## EXERCISE
From the data that follows, print exactly the lines starting at the one containing "Lemma one_hot_sum_from k" and ending at the one containing "(Nat.ltb_spec k (S s"; include both of them and nothing more.

*** Block opens ***

Variable par : Par.
Variable var_dict : VarDict.
Variables sigmoid tanh : Q → Q.
Variable softmax : tensor2 → tensor2.
Variable multinomial : nat → nat → tensor1 → nat.
Variable make_inputs : nat → tensor1.
Variable agent_action : nat → tensor2 → tensor2 → tensor1.

Local Abbreviation cell_step' := (cell_step par var_dict sigmoid tanh).
Local Abbreviation time_step' :=
  (time_step par var_dict sigmoid tanh softmax multinomial make_inputs
     agent_action).
Local Abbreviation run_steps' :=
  (run_steps par var_dict sigmoid tanh softmax multinomial make_inputs
     agent_action).
Local Abbreviation trajectory :=
  (rnn_cell_loop par var_dict sigmoid tanh softmax multinomial make_inputs
     agent_action).2.

Lemma cell_step_timeline inputs s i :
  timeline (cell_step' inputs s i).2 = timeline s.2
  ∧ reward (cell_step' inputs s i).1 = reward s.1.
Proof.
  destruct s as [k r]. unfold cell_step.
  destruct (predictive_cell _ _ _ _ _ _ _ _ _ _) as [erv [[hi ci] err]].
  split; reflexivity.
Qed.

Lemma cells_timeline inputs l s :
  timeline (fold_left (cell_step' inputs) l s).2 = timeline s.2
  ∧ reward (fold_left (cell_step' inputs) l s).1 = reward s.1.
Proof.
  revert s. induction l as [|i l IH]; intros s; simpl; [split; reflexivity|].
  destruct (IH (cell_step' inputs s i)) as [H1 H2].
  destruct (cell_step_timeline inputs s i) as [G1 G2].
  rewrite H1, H2, G1, G2. split; reflexivity.
Qed.

(** A step appends one entry to each of the seven records; the entry of
    [actual_reward_vector] is the reward the step started with. *)
Lemma time_step_timeline s t :
  ∃ x m p v a w,
    timeline (time_step' s t).2
    = (input_data s.2 ++ [x], mask_rec s.2 ++ [m], pol_out_rec s.2 ++ [p],
       val_out_rec s.2 ++ [v], action_rec s.2 ++ [a], reward_rec s.2 ++ [w],
       actual_reward_vector s.2 ++ [reward s.1])
    ∧ reward (time_step' s t).1 = w
    ∧ (∃ logits, a = sample_action par multinomial t logits).
Proof.
  destruct s as [k0 r0]. unfold time_step.
  match goal with
  | |- context [fold_left (cell_step' ?i) ?l ?s0] =>
      generalize (cells_timeline i l s0);
      destruct (fold_left (cell_step' i) l s0) as [k r]
  end.
  intros [H1 H2]. unfold timeline in *. simpl in *.
  injection H1 as E1 E2 E3 E4 E5 E6 E7.
  rewrite E1, E2, E3, E4, E5, E6, E7, H2.
  do 6 eexists. split; [reflexivity|]. split; [reflexivity|].
  eexists. reflexivity.
Qed.

Lemma timeline_lengths n :
  let r := (run_steps' n).2 in
  length (input_data r) = n ∧ length (mask_rec r) = n
  ∧ length (pol_out_rec r) = n ∧ length (val_out_rec r) = n
  ∧ length (action_rec r) = n ∧ length (reward_rec r) = n
  ∧ length (actual_reward_vector r) = n.
Proof.
  induction n as [|n IH]; [repeat split|].
  rewrite run_steps_S. cbv zeta in *.
  destruct IH as (L1 & L2 & L3 & L4 & L5 & L6 & L7).
  destruct (time_step_timeline (run_steps' n) n)
    as (x & m & p & v & a & w & E & _).
  unfold timeline in E. injection E as -> -> -> -> -> -> ->.
  rewrite !length_app. simpl. repeat split; lia.
Qed.

(** Every run records exactly one observation, mask, policy, value,
    action and reward per time step, whatever the network, the sampler and
    the environment do. *)
Theorem trajectory_length :
  length (input_data trajectory) = num_time_steps par
  ∧ length (mask_rec trajectory) = num_time_steps par
  ∧ length (pol_out_rec trajectory) = num_time_steps par
  ∧ length (val_out_rec trajectory) = num_time_steps par
  ∧ length (action_rec trajectory) = num_time_steps par
  ∧ length (reward_rec trajectory) = num_time_steps par
  ∧ length (actual_reward_vector trajectory) = num_time_steps par.
Proof. apply timeline_lengths. Qed.

Lemma actual_reward_lags n :
  fill2 (batch_size par) (n_val par) 0 :: reward_rec (run_steps' n).2
  = actual_reward_vector (run_steps' n).2 ++ [reward (run_steps' n).1].
Proof.
  induction n as [|n IH]; [reflexivity|].
  rewrite run_steps_S.
  destruct (time_step_timeline (run_steps' n) n)
    as (x & m & p & v & a & w & E & Hw & _).
  unfold timeline in E. injection E as _ _ _ _ _ -> ->.
  rewrite Hw, app_comm_cons, IH. reflexivity.
Qed.

(** [actual_reward_vector] is the recorded reward one step late: its first
    entry is the zero reward the loop starts with, and its entry for step
    [t + 1] is the reward recorded at step [t]; the reward of the last step
    is not in it. *)
Theorem actual_reward_vector_is_delayed_reward :
  actual_reward_vector trajectory
  = take (num_time_steps par)
         (fill2 (batch_size par) (n_val par) 0 :: reward_rec trajectory).
Proof.
  unfold rnn_cell_loop. rewrite actual_reward_lags.
  destruct (timeline_lengths (num_time_steps par)) as (_ & _ & _ & _ & _ & _ & L).
  cbv zeta in L. rewrite <- L at 2. rewrite take_app_length. reflexivity.
Qed.

(** Every recorded action is a one-hot row per batch row of the logits,
    at the index the sampler drew. *)
Lemma actions_one_hot n :
  Forall (Forall (λ row, ∃ k, row = one_hot (n_pol par) k))
         (action_rec (run_steps' n).2).
Proof.
  induction n as [|n IH]; [constructor|].
  rewrite run_steps_S.
  destruct (time_step_timeline (run_steps' n) n)
    as (x & m & p & v & a & w & E & _ & logits & ->).
  unfold timeline in E. injection E as _ _ _ _ -> _ _.
  apply Forall_app. split; [exact IH|]. constructor; [|constructor].
  unfold sample_action. apply Forall_lookup_2. intros b row Hrow.
  apply list_lookup_imap_Some in Hrow as (lrow & _ & ->).
  eexists. reflexivity.
Qed.

End Recording.

Lemma one_hot_sum_from k s n :
  sum1 ((λ j, if (j =? k)%nat then 1 else 0) <$> seq s n)
  == if ((s <=? k)%nat && (k <? s + n)%nat)%bool then 1 else 0.
Proof.
  revert s. induction n as [|n IH]; intros s; simpl.
  - destruct (Nat.leb_spec s k), (Nat.ltb_spec k (s + 0)); simpl;
      try reflexivity; lia.
  - rewrite IH.
    destruct (Nat.eqb_spec s k), (Nat.leb_spec (S s) k),
      (Nat.ltb_spec k (S s + n)), (Nat.leb_spec s k),
      (Nat.ltb_spec k (s + S n)); simpl; try reflexivity; try lia.
Qed.

Lemma one_hot_sum depth k :
  sum1 (one_hot depth k) == if (k <? depth)%nat then 1 else 0.
Proof. unfold one_hot. rewrite one_hot_sum_from. reflexivity. Qed.

Lemma one_hot_length depth k : length (one_hot depth k) = depth.
Proof. unfold one_hot. rewrite length_fmap. apply length_seq. Qed.


(** ** One reward per trial *)

Lemma scale_as_zip c (v : tensor1) :
  Qmult c <$> v = zip_with Qmult (replicate (length v) c) v.
Proof. induction v as [|x v IH]; simpl; [reflexivity|]. f_equal. exact IH. Qed.

Section Rewards.

Variable par : Par.
Variable var_dict : VarDict.
Variables sigmoid tanh : Q → Q.
Variable softmax : tensor2 → tensor2.
Variable multinomial : nat → nat → tensor1 → nat.
Variable make_inputs : nat → tensor1.
Variable agent_action : nat → tensor2 → tensor2 → tensor1.

Local Abbreviation time_step' :=
  (time_step par var_dict sigmoid tanh softmax multinomial make_inputs
     agent_action).
Local Abbreviation run_steps' :=
  (run_steps par var_dict sigmoid tanh softmax multinomial make_inputs
     agent_action).
Local Abbreviation trajectory :=
  (rnn_cell_loop par var_dict sigmoid tanh softmax multinomial make_inputs
     agent_action).2.

Hypothesis Hval : n_val par = 1%nat.
Hypothesis Henv : ∀ t a m, length (agent_action t a m) = batch_size par.

(** The reward of a step is the feedback times the mask of the step. *)
Lemma step_reward s t :
  (t < num_time_steps par)%nat → good par s →
  ∃ vm vr vm' fb,
    mask s.1 = colT vm ∧ reward s.1 = colT vr
    ∧ mask (time_step' s t).1 = colT vm'
    ∧ reward (time_step' s t).1
      = colT (zip_with Qmult (zip_with Qmult fb vm')
                       (replicate (batch_size par) 1))
    ∧ length vm = batch_size par ∧ length vr = batch_size par
    ∧ length vm' = batch_size par ∧ length fb = batch_size par
    ∧ Forall bit vm ∧ Forall bit vm'
    ∧ vm' = zip_with Qmult vm (is_zero <$> vr).
Proof.
  intros Ht (vm & vr & Hm & Hr & Lm & Lr & Bm).
  destruct (time_step_eqs par var_dict sigmoid tanh softmax multinomial
              make_inputs agent_action s t) as (E1 & E2 & _).
  cbv zeta in E1, E2. rewrite <- E1 in E2.
  rewrite Hm, Hr, continue_trial_colT in E1. unfold mul2 in E1.
  rewrite bop2_colT in E1 by (rewrite length_fmap; lia).
  set (vm' := zip_with Qmult vm (is_zero <$> vr)) in *.
  assert (Lm' : length vm' = batch_size par).
  { unfold vm'. rewrite length_zip_with, length_fmap. lia. }
  assert (Htm : reshape2 (batch_size par) 1 (time_mask par !!! t)
                = colT (replicate (batch_size par) 1)).
  { unfold time_mask. rewrite lookup_total_replicate_2 by exact Ht.
    rewrite <- (length_replicate (batch_size par) 1) at 1.
    apply reshape2_colT. }
  rewrite Htm, E1 in E2. unfold feedback in E2.
  destruct (Nat.ltb_spec t (num_time_steps par - 2)) as [Hlt|Hge].
  - rewrite <- (Henv t (action (time_step' s t).1) (colT vm')) in E2 at 1.
    rewrite reshape2_colT in E2. unfold mul2 in E2.
    rewrite !bop2_colT in E2
      by (rewrite ?length_zip_with, ?length_replicate, ?Henv; lia).
    exists vm, vr, vm'. eexists.
    split; [exact Hm|]. split; [exact Hr|].
    split; [exact E1|]. split; [exact E2|].
    repeat split; try assumption.
    + apply Henv.
    + apply mask_update_bits, Bm.
  - unfold mul2 in E2. rewrite bop2_scalar, map2_colT in E2.
    rewrite bop2_colT in E2 by (rewrite length_fmap, length_replicate; lia).
    rewrite scale_as_zip in E2.
    exists vm, vr, vm'. eexists.
    split; [exact Hm|]. split; [exact Hr|].
    split; [exact E1|]. split; [exact E2|].
    repeat split; try assumption.
    + rewrite length_replicate. exact Lm'.
    + apply mask_update_bits, Bm.
Qed.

*** Block closes ***

## TASK ANSWER
Lemma one_hot_sum_from k s n :
  sum1 ((λ j, if (j =? k)%nat then 1 else 0) <$> seq s n)
  == if ((s <=? k)%nat && (k <? s + n)%nat)%bool then 1 else 0.
Proof.
  revert s. induction n as [|n IH]; intros s; simpl.
  - destruct (Nat.leb_spec s k), (Nat.ltb_spec k (s + 0)); simpl;
      try reflexivity; lia.
  - rewrite IH.
    destruct (Nat.eqb_spec s k), (Nat.leb_spec (S s) k),
      (Nat.ltb_spec k (S s + n)), (Nat.leb_spec s k),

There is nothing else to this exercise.